When the above considerations are not managed adequately, an AI system may make mistakes. This raises the intricate question of (moral) accountability, which becomes increasingly pressing with more clinical applications in place. However, the traditional notion of accountability is problematic in the context of an AI system. It is questionable whether a clinician can be held responsible for such a system’s decisions. Furthermore, the system’s complexity can make it infeasible for the clinician, and sometimes even the designer, to understand precisely why certain decisions are made. Therefore, we anticipate that the introduction of AI in clinical medicine will first be limited to decision support systems, with the final clinical decision to be made by the caring physician.

Clinical implementation

Despite exciting showcases, AI has been criticized for underdelivering tangible clinical impact. Translating solid AI models to effective action remains an open challenge and actual clinical use is still nascent. Recently, even with the surge of COVID-19-related AI research, the clinical value of AI applications remained limited. Important challenges for clinical implementation include questionable clinical advantages, inadequate reporting, and adoption and integration in clinical practices.
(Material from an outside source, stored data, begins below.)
(* ===== verification/TrapProofs.v ===== *)
(** What the page-fault handler does: which accesses kill the process, what a
    page brought in holds, and that the paging invariant is kept.  One access is
    shown to stop the kernel. *)
From S2P Require Import Prelude Riscv PhysMem Kalloc PageTable PtTree PtMap PtUser.
From S2P Require Import Memstat Proc FsIface Swap SwapProofs VmFault Evict UserCopy Trap.

(** The handler tells its causes apart with [kstrcmp]: on null-terminated strings
    it is zero exactly for equal ones, so that a data type can stand for them. *)
Lemma kstrcmp_zero a b :
  Forall (fun c => 0 < c < 256) a -> Forall (fun c => 0 < c < 256) b -> kstrcmp a b = 0 <-> a = b.
Proof.
  intros Ha. revert b. induction Ha as [|x a Hx Ha IH]; intros b Hb; destruct Hb as [|y b Hy Hb]; cbn [kstrcmp].
  - done.
  - split; [lia|done].
  - split; [lia|done].
  - destruct (Z.eqb_spec x y) as [->|Hne]; [rewrite IH by done; split; [by intros ->|by intros [= ->]]|].
    split; [lia|]. intros [= -> _]. done.
Qed.

Section trap.
Context `{HL : Layout} `{!LayoutOk} {F : Type} `{FO : !FsOps F} `{FL : !FsLaws F}.
Context {PO : Policy} `{!PolicyOk PO}.

(** [p->pagefault_count++] *)
Definition pf_count (p : proc) : proc :=
  let c := p_count p in
  set_count (mkCount (i32 (pagefault_count c + 1)) (resident_pages c) (swapped_pages c)
    (swapin_count c) (swapout_count c) (vmtrace c)) p.

Definition acc_of (sc : Z) : access := if sc =? 15 then Awrite else if sc =? 13 then Aread else Aexec.

(** The state in which a valid fault is handled. *)
Definition pf_enter (sc va : Z) (k : kst F) : kst F :=
  mkK (k_pm k) (pf_count (k_p k)) (k_fs k)
    (if vmtrace (p_count (k_p k)) =? 0 then k_out k
     else say k [EvPagefault va (acc_of sc) (pf_cause (k_p k) sc va)]).

Lemma pagefault_invalid sc va k :
  (pf_cause (k_p k) sc va = None \/ pf_cause (k_p k) sc va = Some Cguard) ->
  pagefault sc va k = Ret tt (set_p (set_killed_flag (pf_count (k_p k)))
    (mkK (k_pm k) (k_p k) (k_fs k) (k_out (pf_enter sc va k) ++ [(pid (k_p k), EvKillInvalid va (acc_of sc))]))).
Proof.
  intros Hc. unfold pagefault. rewrite bind_myproc. cbv zeta. fold (acc_of sc). rewrite bind_modcount.
  unfold pf_enter, say_if. kcbn.
  destruct Hc as [-> | ->]; cbn [negb];
    (destruct (vmtrace (p_count (k_p k)) =? 0); cbn [negb]; [rewrite bind_mret|rewrite bind_printf]; done).
Qed.

Lemma pagefault_valid sc va k ca :
  pf_cause (k_p k) sc va = Some ca -> ca <> Cguard ->
  pagefault sc va k = (pte ← vm (walk (pagetable (k_p k)) (PGROUNDDOWN va) false);
    mapped ← (if pte =? 0 then mret false else v ← vm (mem_load pte); mret (has v PTE_V));
    match ca with
    | Cheap | Cstack | Cswap =>
        pf_anon sc va (acc_of sc) (pf_was_swapped (k_p k) va) mapped (stack_guard (k_p k)) (stack_base (k_p k))
    | Cexec => pf_exec sc va
    | _ => mret tt
    end) (pf_enter sc va k).
Proof.
  intros Hc Hg. unfold pagefault. rewrite bind_myproc. cbv zeta. fold (acc_of sc). rewrite bind_modcount.
  unfold pf_enter, say_if. kcbn. rewrite Hc. destruct ca; try done;
    (destruct (vmtrace (p_count (k_p k)) =? 0); cbn [negb]; [rewrite bind_mret|rewrite bind_printf]; done).
Qed.

(** an access to the guard page below the stack, or to an address
    that is neither swapped out nor below the break, does nothing but count the
    fault, log it and mark the process killed. *)
Theorem invalid_access_kills sc va k :
  (stack_guard (k_p k) <= va < stack_base (k_p k) \/
   sz (k_p k) <= va /\ pf_was_swapped (k_p k) va = false) ->
  exists o, pagefault sc va k = Ret tt (mkK (k_pm k) (set_killed_flag (pf_count (k_p k))) (k_fs k) o).
Proof.
  intros Hcase. rewrite pagefault_invalid; [by eexists|]. unfold pf_cause.
  destruct Hcase as [[H1 H2]|[H1 H2]].
  - right. destruct (Z.leb_spec (stack_guard (k_p k)) va), (Z.ltb_spec va (stack_base (k_p k))); (done || lia).
  - destruct ((stack_guard (k_p k) <=? va) && (va <? stack_base (k_p k))); [by right|left].
    rewrite H2. destruct (Z.ltb_spec va (sz (k_p k))); [lia|]. done.
Qed.

(** C40: the test for a swapped-out page compares the low 32 bits
    of the address, and such a page is looked up before its address is compared
    with the break: a user access at or above [MAXVA] whose low bits are those of
    a swapped-out page stops the whole kernel in [walk]. *)
Theorem high_address_panics sc va k i x :
  pages (p_memstat (k_p k)) !! i = Some x -> ps_state x = SWAPPED ->
  ps_va x = u32 (PGROUNDDOWN va) -> MAXVA <= PGROUNDDOWN va ->
  ~ (stack_guard (k_p k) <= va < stack_base (k_p k)) ->
  pagefault sc va k = Panic "walk".
Proof.
  intros Hx Hs Hv Hmax Hg.
  assert (Hw : pf_was_swapped (k_p k) va = true).
  { apply existsb_exists. exists x. split; [by eapply list_elem_of_In, list_elem_of_lookup_2|].
    by rewrite Hs, Hv, !Z.eqb_refl. }
  assert (Hc : pf_cause (k_p k) sc va = Some Cswap).
  { unfold pf_cause. rewrite Hw.
    destruct (Z.leb_spec (stack_guard (k_p k)) va), (Z.ltb_spec va (stack_base (k_p k))); (done || lia). }
  rewrite (pagefault_valid sc va k Cswap Hc) by done. apply bind_Panic.
  unfold vm, zoom, walk. destruct (Z.leb_spec MAXVA (PGROUNDDOWN va)); [done|lia].
Qed.

(** ** Installing a private frame *)
Lemma private_write s root lim Fr c m' :
  as_inv s root Fr lim -> private s root lim Fr c -> same_except [c] (pm_mem s) m' ->
  let s' := mkPmem m' (freelist s) in
  as_inv s' root Fr lim /\ private s' root lim Fr c /\
  (forall vb, pte_of m' root vb = pte_of (pm_mem s) root vb) /\
  (forall p, okpath p -> node m' root p = node (pm_mem s) root p).
Proof.
  intros Has (Hok & HcF & HcT & Hcm) Hse s'. pose proof (as_pt _ _ _ _ Has) as Hpt.
  destruct (off_tree_store s root Fr [c] m' Hpt Hse) as (Hwf & Hn & Hp); [by intros p ->%list_elem_of_singleton|].
  assert (Hpt' : pt_inv s' root Fr).
  { split; [|done|]; cbn [pm_mem].
    - eapply kmem_inv_frame; [apply Hpt|exact Hse|]. by intros p ? ->%list_elem_of_singleton.
    - intros a. unfold s'. cbn [pm_mem]. rewrite tree_page_ext by exact Hn. apply Hpt. }
  split_and!; try done.
  - eapply as_inv_step; [exact Has|done|intros; apply Hp|]. intros vb Hvb Hmb.
    destruct (as_frame _ _ _ _ Has vb Hvb Hmb) as (_ & ? & ?). unfold s'. cbn [pm_mem].
    by rewrite tree_page_ext by exact Hn.
  - unfold s', private, mapped. cbn [pm_mem]. split_and!; [done|done|by rewrite tree_page_ext by exact Hn|].
    intros vb Hvb. rewrite Hp. by apply Hcm.
Qed.

(** Mapping a private frame, or freeing it when the tables cannot be extended. *)
Lemma install s root lim Fr a c perm :
  as_inv s root Fr lim -> private s root lim Fr c -> a mod PGSIZE = 0 -> 0 <= a -> a + PGSIZE <= lim ->
  0 <= perm < 2 ^ 10 -> ~ mapped (pm_mem s) root a ->
  exists r s', mappages root a PGSIZE c perm s = Ret r s' /\
    (r = 0 /\ (exists Fr', as_inv s' root Fr' lim) /\ agree c PGSIZE (pm_mem s) (pm_mem s') /\
       (forall vb, 0 <= vb < MAXVA -> pte_of (pm_mem s') root vb =
          if inr a PGSIZE vb then mkpte c perm else pte_of (pm_mem s) root vb) \/
     r = -1 /\ (length Fr < 2)%nat /\ exists s2, kfree c s' = Ret tt s2 /\ as_inv s2 root [c] lim /\
       (forall vb, 0 <= vb < MAXVA -> pte_of (pm_mem s2) root vb = pte_of (pm_mem s) root vb)).
Proof.
  intros Has (Hok & HcF & HcT & Hcm) Ha Ha0 Hl Hp Hm.
  destruct (map_frame s root Fr lim a c perm) as (r & s' & F' & R & Ev & Has' & Hr); try done.
  exists r, s'. split; [done|]. destruct Hr as [(-> & Hpte & _)|(-> & -> & Hlen & Hpte)]; [left|right].
  - split_and!; [done|by exists F'| |done]. apply (ev_frame _ _ _ _ _ Ev); [apply Hok|done|done].
  - split; [done|]. split; [done|]. destruct (free_step s' root [] c true) as (s2 & R2 & Hi2 & _ & Hn2 & Hp2); [apply Ev| |].
    { intros _. split_and!; [done|set_solver|]. rewrite (ev_tree _ _ _ _ _ Ev). naive_solver. }
    exists s2. split_and!; [done| |intros vb Hvb; rewrite Hp2; by apply Hpte].
    eapply as_inv_step; [exact Has'|done|intros; apply Hp2|]. intros vb Hvb. unfold mapped.
    pose proof (as_lim _ _ _ _ Has). rewrite Hpte by lia. intros Hmb. cbv zeta.
    rewrite tree_page_ext by exact Hn2. rewrite (ev_tree _ _ _ _ _ Ev).
    destruct (as_frame _ _ _ _ Has vb Hvb Hmb) as (_ & ? & ?). specialize (Hcm vb Hvb Hmb). set_solver.
Qed.

(** ** The bookkeeping *)
Lemma pg_set_as k ip Fr lim s' Fr' :
  pg_inv k ip Fr lim -> as_inv s' (pagetable (k_p k)) Fr' lim -> pg_inv (set_pm s' k) ip Fr' lim.
Proof. intros [? ? ? ? [] ?] ?. split; (done || by split). Qed.

Lemma pg_killed k ip Fr lim :
  pg_inv k ip Fr lim -> pg_inv (set_p (set_killed_flag (k_p k)) k) ip Fr lim.
Proof. intros [? ? ? ? [] ?]. split; (done || by split). Qed.

(** Changes to counters and to the log. *)
Lemma pg_count k ip Fr lim c o :
  pg_inv k ip Fr lim -> pg_inv (mkK (k_pm k) (set_count c (k_p k)) (k_fs k) o) ip Fr lim.
Proof. intros [? ? ? ? [] ?]. split; (done || by split). Qed.

Lemma pg_out k ip Fr lim o : pg_inv k ip Fr lim -> pg_inv (mkK (k_pm k) (k_p k) (k_fs k) o) ip Fr lim.
Proof. intros [? ? ? ? [] ?]. split; (done || by split). Qed.

(** A memstat with the same pages. *)
Lemma pg_memstat_pages k ip Fr lim ms o :
  pg_inv k ip Fr lim -> pages ms = pages (p_memstat (k_p k)) ->
  pg_inv (mkK (k_pm k) (set_memstat ms (k_p k)) (k_fs k) o) ip Fr lim.
Proof.
  intros [A L T V [] S] E. split; kcbn; rewrite ?E; (done || (by eapply tbl_ok_pages) || by split).
Qed.

(** A page that is not in the swap area becomes resident. *)
Lemma pg_mark_resident k ip Fr lim va seq o :
  pg_inv k ip Fr lim -> va mod PGSIZE = 0 -> 0 <= va < 2 ^ 32 ->
  find_swap (swap_table (p_swap (k_p k))) va = None ->
  pg_inv (mkK (k_pm k) (set_memstat (memstat_mark_resident (p_memstat (k_p k)) va seq) (k_p k)) (k_fs k) o) ip Fr lim.
Proof.
  intros Hi Ha Hva Hn. pose proof (mark_resident_pages (p_memstat (k_p k)) va seq) as Ep. unfold marked in Ep.
  destruct (slot_for (p_memstat (k_p k)) va) as [i|] eqn:Es; [|by apply pg_memstat_pages].
  pose proof (slot_page _ _ _ Es) as Hx. set (x := page_at (p_memstat (k_p k)) i) in *.
  rewrite u32_small in Ep by done. set (y := mkPageStat va RESIDENT 0 seq (-1)) in *.
  assert (Hxs : ps_state x <> SWAPPED).
  { intros Hs. destruct (slot_for_spec _ _ _ Es) as (x' & Hx' & Hcase). assert (x' = x) as -> by congruence.
    destruct Hcase as [(_ & _ & Ev)|[Hu _]]; [|rewrite Hs in Hu; done].
    rewrite u32_small in Ev by done.
    assert (is_Some (find_swap (swap_table (p_swap (k_p k))) va)) as [? E]; [|congruence].
    apply (pg_sw _ _ _ _ Hi). by exists i, x. }
  pose proof (lookup_lt_Some _ _ _ Hx) as Hlt.
  split; kcbn; try apply Hi.
  - eapply marked_ok; [apply Hi| |apply mark_resident_pages]. done.
  - intros j z. rewrite Ep. intros [(_ & <- & _)|[_ Hz]]%list_lookup_insert_Some; [done|]. by apply (pg_va _ _ _ _ Hi j).
  - destruct (pg_swap _ _ _ _ Hi). by split.
  - intros va'. rewrite (pg_sw _ _ _ _ Hi), Ep. split; intros (j & z & Hz & Hs & Ev); exists j, z; split_and!; try done.
    + rewrite list_lookup_insert_ne; [done|]. intros <-. apply Hxs. congruence.
    + apply list_lookup_insert_Some in Hz as [(_ & <- & _)|[_ Hz]]; done.
Qed.

Lemma pg_mark_dirty k ip Fr lim f o :
  pg_inv k ip Fr lim ->
  pg_inv (mkK (k_pm k) (set_memstat (mark_dirty f (p_memstat (k_p k))) (k_p k)) (k_fs k) o) ip Fr lim.
Proof.
  intros Hi. unfold mark_dirty. destruct (first_index f (pages (p_memstat (k_p k)))) as [i|] eqn:E;
    [|by apply pg_memstat_pages].
  apply first_index_Some in E as [(x & Hx & _) _]. rewrite (page_at_lookup _ _ _ Hx).
  assert (Hins : forall j z, <[i := set_dirty x]> (pages (p_memstat (k_p k))) !! j = Some z ->
    exists z', pages (p_memstat (k_p k)) !! j = Some z' /\ ps_va z = ps_va z' /\ ps_state z = ps_state z').
  { intros j z [(<- & <- & _)|[_ Hz]]%list_lookup_insert_Some; [by exists x|by exists z]. }
  split; kcbn; try apply Hi.
  - apply put_ok; [apply Hi|]. intros j z Hz. split.
    + intros Hj Hl E. by apply (tb_first _ (pg_tbl _ _ _ _ Hi) i j x z).
    + intros Hj Hl. by apply (tb_first _ (pg_tbl _ _ _ _ Hi) j i z x).
  - intros j z (z' & Hz' & Ev & Es)%Hins Hl. rewrite Ev. apply (pg_va _ _ _ _ Hi j z'); [done|].
    unfold is_live in *. by rewrite <- Es.
  - destruct (pg_swap _ _ _ _ Hi). by split.
  - intros va. rewrite (pg_sw _ _ _ _ Hi). split.
    + intros (j & z & Hz & Hs & Ev). pose proof (lookup_lt_Some _ _ _ Hx). destruct (decide (j = i)) as [->|Hne].
      * exists i, (set_dirty x). simpl. rewrite list_lookup_insert_eq by done. assert (z = x) as -> by congruence. done.
      * exists j, z. simpl. by rewrite list_lookup_insert_ne.
    + intros (j & z & Hz & Hs & Ev). destruct (Hins j z Hz) as (z' & ? & ? & ?). exists j, z'.
      split_and!; [done|congruence|congruence].
Qed.

(** What [pf_resident] leaves in the table. *)
Definition pf_ms (va : Z) (ms : proc_mem_stat) : proc_mem_stat :=
  memstat_mark_resident (set_next_seq ms (i32 (next_fifo_seq ms + 1))) va (next_fifo_seq ms).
Developers of algorithms are also urged to be transparent and complete in their reporting to provide a fair view of improving patient care. RISE criteria (Regulatory aspects, Interpretability, Interoperability, Structured Data, and Evidence) can support overcoming major pitfalls in developing AI applications for clinical practice. Recently, the DECIDE-AI guideline has been introduced as a reporting checklist of AI-based (early-stage) clinical evaluation of decision support systems. In addition, clinicians and patients must adapt to working with and trusting new AI systems, and such behavioral change is notoriously hard. There is a need for (better) AI education for clinicians that will need to adapt to new roles and tools to support them in their decision-making. To smoothen this transition, integration into the medical education system has been proposed. The recent American Academy of Asthma, Allergy and Immunology workgroup has underscored a knowledge and an educational gap in the allergy and immunology field. Furthermore, interoperability of AI systems is vital to ensure that they can be integrated with existing clinical and technical workflows across sites and health systems.